Tennessee bans drag shows, ‘gender-affirming’ procedures, and drugs for minors

by Jacob Fuller

Vicky Arias, FISM News

On Thursday, Tennessee became the first state in the country to ban drag shows from taking place in the presence of minors.

Republican Gov. Bill Lee signed the legislation, which goes into effect on July 1, making it an offense to carry out “adult cabaret performances” where children are in attendance or “on public property.”

“Adult cabaret performances” are defined in the bill as including “topless dancers, go-go dancers, exotic dancers, strippers, [and] male or female impersonators who provide entertainment that appeals to a prurient [or sexual] interest.”

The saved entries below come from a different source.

(** With the built-in lexicon, and a technical-analysis cache that
    holds only results in range (an empty one, or one filled by the
    analyzer itself), every recommendation that [analyze_stories]
    returns has a confidence within [0, 1] and a sentiment score and a
    blended score within [-1.425, 1.35], whatever the stories, the
    clock and the answers of the market-data library are. *)
Theorem analyze_stories_ranges (self : LocalTradingEngine.t)
  (stories : list Story) (now : option Z) (filter_hold : bool)
  (max_recommendations : Z) (env : Env) (w : World) :
  sentiment self = SentimentAnalyzer.default ->
  ta_cache_in_range w ->
  Forall
    (fun r =>
       0 <= rec_confidence r <= 1
       /\ -1.425 <= rec_sentiment_score r <= 1.35
       /\ -1.425 <= aggregated_score r <= 1.35)
    (er_recommendations
       (fst (analyze_stories strptime self stories now
               filter_hold max_recommendations env w))).
Proof.
  intros Hdef Hw. unfold analyze_stories, bind.
  assert (Hstart : ta_cache_in_range (snd (reference_time now env w))).
  { destruct now; exact Hw. }
  destruct (reference_time now env w) as [now' w0]. cbn [snd] in Hstart.
  unfold analyze_each.
  pose proof (foldM_world_invariant
                (fun acc w' =>
                   Forall story_ok (story_analyses acc)
                   /\ _ta_cache w' = _ta_cache w0)
                (analyze_story strptime self now') stories env
                (fun story acc w' _ H =>
                   analyze_story_ok self now' story acc env w' w0 Hdef H)
                {| story_analyses := []; all_tickers := []; details := [] |}
                w0 (conj (Forall_nil_2 _) eq_refl)) as Hstep.
  destruct (foldM _ stories _ env w0) as [step1 w1].
  cbn [fst snd] in Hstep. destruct Hstep as [Hok Hw1].
  destruct (story_analyses step1) as [| a l] eqn:Ea;
    [cbn; constructor |].
  rewrite <- Ea in *. clear Ea a l.
  pose proof (filter_ta_cache (price_filter self)
                (Py.keys (all_tickers step1)) env w1) as Hw2.
  destruct (ExchangePriceFilter.filter _ _ env w1) as [valid w2].
  cbn [snd] in Hw2.
  assert (Hc2 : ta_cache_in_range w2).
  { unfold ta_cache_in_range in *. now rewrite Hw2, Hw1. }
  pose proof (technical_pass_in_range (Py.keys valid) env w2 Hc2) as Hts.
  destruct (technical_pass (Py.keys valid) env w2) as [technical_scores w3].
  cbn [fst] in Hts. cbn [ret fst er_recommendations].
  apply List.Forall_forall. intros r Hr.
  apply slice_to_in in Hr.
  assert (Hgen : In r (SignalGenerator.generate (signals self)
            (List.filter
               (fun a => match tickers a with [] => false | _ => true end)
               (map (fun a =>
                       {| sentiment_score := sentiment_score a;
                          sentiment_confidence := sentiment_confidence a;
                          tickers :=
                            List.filter
                              (fun e : string * R => Py.has_key valid (fst e))
                              (tickers a);
                          story_age_hours := story_age_hours a;
                          story_snippet := story_snippet a |})
                    (story_analyses step1)))
            technical_scores)).
  { destruct filter_hold; [| exact Hr].
    apply List.filter_In in Hr. exact (proj1 Hr). }
  clear Hr.
  match type of Hgen with
  | In r (SignalGenerator.generate _ ?an _) => set (analyses := an) in *
  end.
  assert (Han : Forall story_ok analyses).
  { apply List.Forall_forall. intros an Han.
    apply List.filter_In in Han. destruct Han as [Han _].
    apply in_map_iff in Han. destruct Han as [a0 [<- Ha0]].
    rewrite List.Forall_forall in Hok.
    destruct (Hok _ Ha0) as [Hs [Hc Ht]].
    unfold story_ok. cbn [sentiment_score sentiment_confidence tickers].
    split; [exact Hs | split; [exact Hc |]].
    apply List.Forall_forall. intros e He. apply List.filter_In in He.
    rewrite List.Forall_forall in Ht. apply Ht. tauto. }
  destruct (generate_in_ranges (signals self) analyses technical_scores
              (-14250) 13500 r ltac:(lia) ltac:(lia) Han Hts Hgen)
    as [Hs [Hb Hcf]].
  assert (Hp : 10 ^ 4 = 10000) by (simpl; lra).
  rewrite Hp in Hs, Hb. repeat split; lra.
Qed.

End EngineRanges.

Lemma analyze_stories_ranges_witness :
  Forall
    (fun r =>
       (0 <= rec_confidence r <= 1
        /\ -1.425 <= rec_sentiment_score r <= 1.35
        /\ -1.425 <= aggregated_score r <= 1.35)%R)
    (er_recommendations
       (fst (LocalTradingEngine.analyze_stories (fun _ _ => None)
               two_company_engine
               [ {| text := ""; title := "NVIDIA soars";
                    summary := "Sundial plunges"; published := "" |} ]
               None true 8 quotes_env World0))).
Proof.
  apply analyze_stories_ranges; [reflexivity |].
  unfold ta_cache_in_range. cbn [_ta_cache World0]. apply map_Forall_empty.
Defined.

(** ** Engine: the calls to the market-data library *)

Section EngineCalls.

Import LocalTradingEngine.

Variable strptime : string -> string -> option Z.

(** A loop whose rounds make the call [c x] or none makes calls for
    some of its items, in their order. *)
Lemma foldM_calls {A B} (c : A -> Call) (body : A -> B -> M B)
  (l : list A) (env : Env) :
  (forall x acc w,
     calls (snd (body x acc env w)) = calls w
     \/ calls (snd (body x acc env w)) = (calls w ++ [c x])%list) ->
  forall acc w,
    exists made,
      calls (snd (foldM body l acc env w)) = (calls w ++ map c made)%list
      /\ sublist made l.
Proof.
  intros Hbody. induction l as [| x l IH]; intros acc w; cbn [foldM].
  - exists []. split; [now rewrite app_nil_r | constructor].
  - unfold bind. pose proof (Hbody x acc w) as Hx.
    destruct (body x acc env w) as [acc' w']. cbn [snd] in Hx.
    destruct (IH acc' w') as [made [Hm Hsub]].
    destruct Hx as [Hx | Hx]; rewrite Hx in Hm.
    + exists made. split; [exact Hm | now apply sublist_cons].
    + exists (x :: made). split; [| now apply sublist_skip].
      rewrite Hm, <- app_assoc. reflexivity.
Qed.

Lemma filter_calls (self : ExchangePriceFilter.t) (tickers : list string)
  (env : Env) (w : World) :
  exists quoted,
    calls (snd (ExchangePriceFilter.filter self tickers env w))
    = (calls w ++ map CallInfo quoted)%list
    /\ sublist quoted tickers.
Proof.
  unfold ExchangePriceFilter.filter. apply foldM_calls.
  intros symbol acc w'. unfold bind.
  pose proof (get_price_info_cache_step symbol env w') as Hc.
  destruct (ExchangePriceFilter.get_price_info symbol env w') as [info w2].
  assert (H : calls w2 = calls w' \/ calls w2 = (calls w' ++ [CallInfo symbol])%list).
  { destruct Hc as [[v [t [_ [_ [_ [H _]]]]]] | [_ [H _]]]; auto. }
  destruct info as [s r | s price e]; cbn [ret snd]; [exact H |].
  destruct (Qlt_le_dec _ _); exact H.
Qed.

Lemma technical_pass_calls (symbols : list string) (env : Env) (w : World) :
  exists charted,
    calls (snd (technical_pass symbols env w))
    = (calls w ++ map CallHistory charted)%list
    /\ sublist charted symbols.
Proof.
  unfold technical_pass. apply foldM_calls.
  intros symbol acc w'. unfold bind.
  pose proof (analyze_cache_step symbol env w') as Hc.
  destruct (TechnicalAnalyzer.analyze symbol env w') as [res w2].
  assert (H : calls w2 = calls w'
              \/ calls w2 = (calls w' ++ [CallHistory symbol])%list).
  { destruct Hc as [[v [t [_ [_ [_ [H _]]]]]] | [_ [H _]]]; auto. }
  destruct res; exact H.
Qed.

Lemma detect_calls (self : CompanyDetector.t) (text : string) (env : Env)
  (w : World) :
  exists searched,
    calls (snd (CompanyDetector.detect self text env w))
    = (calls w ++ map CallSearch searched)%list
    /\ sublist searched (Py.keys (DynamicResolver.candidates text)).
Proof.
  destruct (resolve_all_calls (DynamicResolver.candidates text) [] env w)
    as [searched [Hs Hsub]].
  exists searched. split; [| exact Hsub].
  unfold CompanyDetector.detect, bind, ret,
    DynamicResolver.extract_and_resolve.
  cbv zeta in Hs.
  match type of Hs with
  | calls (snd ?x) = _ => destruct x as [dyn w1]
  end.
  exact Hs.
Qed.

Lemma analyze_story_calls (self : LocalTradingEngine.t) (now : Z)
  (story : Story) (acc : Step1) (env : Env) (w : World) :
  exists searched,
    calls (snd (analyze_story strptime self now story acc env w))
    = (calls w ++ map CallSearch searched)%list
    /\ sublist searched
         (Py.keys (DynamicResolver.candidates (story_text story))).
Proof.
  unfold analyze_story. cbv zeta.
  destruct (story_text story) as [| c t].
  - exists []. split; [now rewrite app_nil_r | apply sublist_nil_l].
  - unfold bind.
    destruct (detect_calls (companies self) (String c t) env w)
      as [searched [Hs Hsub]].
    destruct (CompanyDetector.detect (companies self) (String c t) env w)
      as [detected w1].
    cbn [snd] in Hs. exists searched. split; [| exact Hsub].
    cbn [ret]. destruct (merge_tickers _ _); exact Hs.
Qed.

Lemma analyze_each_calls (self : LocalTradingEngine.t) (now : Z)
  (stories : list Story) (acc : Step1) (env : Env) (w : World) :
  exists searched,
    calls (snd (foldM (analyze_story strptime self now) stories acc env w))
    = (calls w ++ map CallSearch searched)%list
    /\ sublist searched
         (flat_map
            (fun story =>
               Py.keys (DynamicResolver.candidates (story_text story)))
            stories).
Proof.
  revert acc w. induction stories as [| story stories IH]; intros acc w;
    cbn [foldM flat_map].
  - exists []. split; [now rewrite app_nil_r | constructor].
  - unfold bind.
    destruct (analyze_story_calls self now story acc env w) as [s1 [H1 Hs1]].
    destruct (analyze_story strptime self now story acc env w) as [acc1 w1].
    cbn [snd] in H1.
    destruct (IH acc1 w1) as [s2 [H2 Hs2]].
    exists (s1 ++ s2)%list. split; [| now apply sublist_app].
    rewrite H2, H1, map_app, <- app_assoc. reflexivity.
Qed.

(** [analyze_stories] calls the market-data library in three phases:
    symbol searches, for capitalized candidates of the story texts and
    at most one per candidate occurrence; then quotes, at most one for
    each ticker collected from the stories; then price histories, at
    most one for each ticker that passed the price filter.  When no
    story has a ticker no quote and no history is asked for. *)
Theorem analyze_stories_calls (self : LocalTradingEngine.t)
  (stories : list Story) (now : option Z) (filter_hold : bool)
  (max_recommendations : Z) (env : Env) (w : World) :
  let start := reference_time now env w in
  let first := analyze_each strptime self (fst start) stories env (snd start) in
  let priced :=
    fst (ExchangePriceFilter.filter (price_filter self)
           (Py.keys (all_tickers (fst first))) env (snd first)) in
  let out :=
    analyze_stories strptime self stories now
      filter_hold max_recommendations env w in
  exists searched quoted charted,
    calls (snd out)
    = (calls w ++ map CallSearch searched ++ map CallInfo quoted
       ++ map CallHistory charted)%list
    /\ sublist searched
         (flat_map
            (fun story =>
               Py.keys (DynamicResolver.candidates (story_text story)))
            stories)
    /\ sublist quoted (Py.keys (all_tickers (fst first)))
    /\ sublist charted (Py.keys priced)
    /\ (story_analyses (fst first) = [] -> quoted = [] /\ charted = []).
Proof.
  intros start first priced out.
  assert (Hstart : calls (snd start) = calls w).
  { unfold start. now destruct now. }
  assert (Es : reference_time now env w = (fst start, snd start))
    by (unfold start; now destruct (reference_time now env w)).
  assert (Ef : analyze_each strptime self (fst start)
                 stories env (snd start) = (fst first, snd first))
    by (unfold first; now destruct (analyze_each _ _ _ _ _ _)).
  destruct (analyze_each_calls self (fst start) stories
              {| story_analyses := []; all_tickers := []; details := [] |}
              env (snd start)) as [searched [H1 Hs1]].
  fold (analyze_each strptime self (fst start) stories) in H1.
  fold first in H1. rewrite Hstart in H1.
  unfold out, analyze_stories, bind. rewrite Es, Ef.
  destruct (story_analyses (fst first)) as [| a l] eqn:Ea.
  - exists searched, [], []. cbn [ret snd map]. rewrite !app_nil_r.
    repeat split; try constructor; try apply sublist_nil_l; assumption.
  - unfold priced.
    destruct (filter_calls (price_filter self)
                (Py.keys (all_tickers (fst first))) env (snd first))
      as [quoted [H2 Hs2]].
    destruct (ExchangePriceFilter.filter (price_filter self)
                (Py.keys (all_tickers (fst first))) env (snd first))
      as [valid w2].
    cbn [fst snd] in *.
    destruct (technical_pass_calls (Py.keys valid) env w2)
      as [charted [H3 Hs3]].
    destruct (technical_pass (Py.keys valid) env w2) as [technical_scores w3].
    cbn [ret snd] in *.
    exists searched, quoted, charted.
    split; [| repeat split; try assumption; discriminate].
    rewrite H3, H2, H1, <- !app_assoc. reflexivity.
Qed.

The measure comes as videos show that drag performances with children present are taking place throughout the nation, including drag story hours in public libraries where drag queens read books to children. Additionally, many drag shows that are advertised as “family-friendly” are filled with sexually provocative performances.

While opponents of the bill claim that drag shows aren’t sexual or inappropriate for children, drag shows are typically provocative, sexually-charged expositions that reject gender norms.

Britannica defines “dragging” as a performance “intended to make … [gender] fluidity visible through performance.” A 2016 study of 10 drag performers concluded that “drag performers themselves desire to be … gender and sexually fluid.”

Conservatives have been fighting against these performances with minors present due to the belief that blurred lines of gender fluidity and sexual orientation are inherently too complex for children’s brains to understand.

Scientific research shows that the prefrontal cortex in children is underdeveloped. This part of the brain deals with reasoning and logic, among other things.

In the same way, a child can’t comprehend the long-term consequences of decision-making, they can’t decipher the intended context of a drag show. For this reason, children can’t vote, buy tobacco, or even decide for themselves if they should eat cake or carrots for dinner.

Tennessee Senate Majority Leader Jack Johnson explained the protections offered by the new legislation.

“This bill gives confidence to parents that they can take their kids to a public or private show and will not be blindsided by a sexualized performance,” Johnson tweeted yesterday.


In addition to the drag show measure, Gov. Lee signed separate legislation on Thursday preventing medical providers from performing sex-altering surgeries and prescribing cross-sex drugs to minors.

Rep. William Lamberth, a sponsor of the bill, stated that the treatments are dangerous.

“These treatments and procedures have a lifetime of negative consequences that are irreversible,” Lamberth said, according to the Tennessean.

FISM News reported earlier this week that studies have shown that cross-sex hormone therapy has been linked to severe health issues, including stroke, cancer, and type 2 diabetes.

The bill, going into effect July 1, also provides an allowance for minors to sue providers who violate the measure by performing banned procedures and prescribing drugs to them and who are “injured as a result.”